Boris Becker expects Andy Murray to carry on playing as he long as he continues to experience success and doesn't necessarily thing this year's Australian Open will be his last.

Murray will make his 16th appearance in the main draw at Melbourne Park on Monday when he faces 30th seed Tomas Martin Etcheverry in the first round.

It was five years ago at the 2019 Australian Open when three-time grand-slam champion Murray contemplated retirement and a highlights montage shown after his round-one exit appeared to signal the end of his career.

Surgery to resurface his hip followed and while it has enabled the five-time Australian Open runner-up to continue playing well into his thirties, the Scot cut a frustrated figure at the end of 2023.

But Becker had little concern over Murray not appearing in Australia again.

"Well, I would never rule Andy out," Eurosport pundit Becker insisted. "As long as he has fun, as long as he enjoys it and as long as he has success, he will continue.

"I was worried a couple of years ago when he did the press conference and said it was most likely his last one because it was before his surgery so he didn't know if he would come back.

"We moved past that and I think he is physically fit enough, but obviously the tennis circuit doesn't sleep and Andy doesn't get younger either.

"Those 22-years-old are now those 24-years-olds and Andy is 36 so the clock is ticking.

"I am sure he will do well this year., I am sure he is aiming for a successful Wimbledon and he'll take it from there."

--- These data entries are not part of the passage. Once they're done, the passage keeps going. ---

(** * Matching students to projects: the notebook [matching.ipynb]

    A shallow embedding of the notebook's cells (data preparation, model
    set-up, decision variables, strict requirements, objective, solve,
    output) and the properties of the mixed integer program it builds.

    Numbers are rationals: every finite float of the notebook is one, and
    the notebook only compares, adds and multiplies them.  A missing value
    of the input table is the cell [NaN]; multiplied with a variable it is
    a NaN coefficient, which a linear expression lists apart from its
    terms. *)

From Stdlib Require Import QArith Lqa.
From stdpp Require Import base option list gmap strings pretty.

Local Open Scope string_scope.
Local Open Scope list_scope.
Local Open Scope nat_scope.

(** ** Exceptions and results *)

Inductive exn :=
| KeyError            (* a dict key, a column or a row label is absent *)
| TypeError.          (* an arithmetic or order operator applied to a string *)

Inductive result (A : Type) :=
| Ok (a : A)
| Raise (e : exn).
Arguments Ok {A} a.
Arguments Raise {A} e.

#[export] Instance result_ret : MRet result := fun A a => Ok a.
#[export] Instance result_bind : MBind result := fun A B f r =>
  match r with
  | Ok a => f a
  | Raise e => Raise e
  end.
#[export] Instance result_fmap : FMap result := fun A B f r =>
  match r with
  | Ok a => Ok (f a)
  | Raise e => Raise e
  end.

Definition is_Ok {A} (r : result A) : Prop := ∃ a, r = Ok a.

(** The value of a result, with a default for the raising case. *)
Definition get_Ok {A} (d : A) (r : result A) : A :=
  match r with
  | Ok a => a
  | Raise _ => d
  end.

(** Python's [d[k]] on a dict. *)
Definition getitem `{Countable K} {V} (d : gmap K V) (k : K) : result V :=
  match d !! k with
  | Some v => Ok v
  | None => Raise KeyError
  end.

(** A [for] loop whose body updates the state [s] and may raise. *)
Fixpoint for_in {S A} (l : list A) (body : A → S → result S) (s : S) : result S :=
  match l with
  | [] => Ok s
  | a :: l' => s' ← body a s; for_in l' body s'
  end.

(** ** The data frame *)

Inductive cell :=
| Num (q : Q)
| Str (s : string)
| NaN.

At the other end of the spectrum, British number four Jack Draper will aim to make his mark in Melbourne after an injury-hit past campaign.

Draper, 22, recently beat Becker's protege Holger Rune to win the UTS event in London last month and earned praise from the six-time grand-slam winner.

Becker said: "Look, an unbelievable talent. You can see he loves the competition, he loves tennis, he loves to be out there, but he had some injury problems last year, so he couldn't play as much as he wanted to.

"He is a big guy, a powerful guy and he needs to address his body. He needs to be longer in the shape he is right now.

"I don't know him and I don't know his group of people too well, so I don't how much he trains on and off the court, but what I could tell is that physically he struggled last year and that is the foundation of a successful tennis player.

"I am sure he learned his lessons, I am sure he had a good winter. I saw the result in Adelaide, he looked fit. I am sure they have done a lot of off-court training and I wish him luck.

"Great Britain needs good, young players. You have got Wimbledon around the corner, you have the Queens tournament so you want your local heroes to be successful there."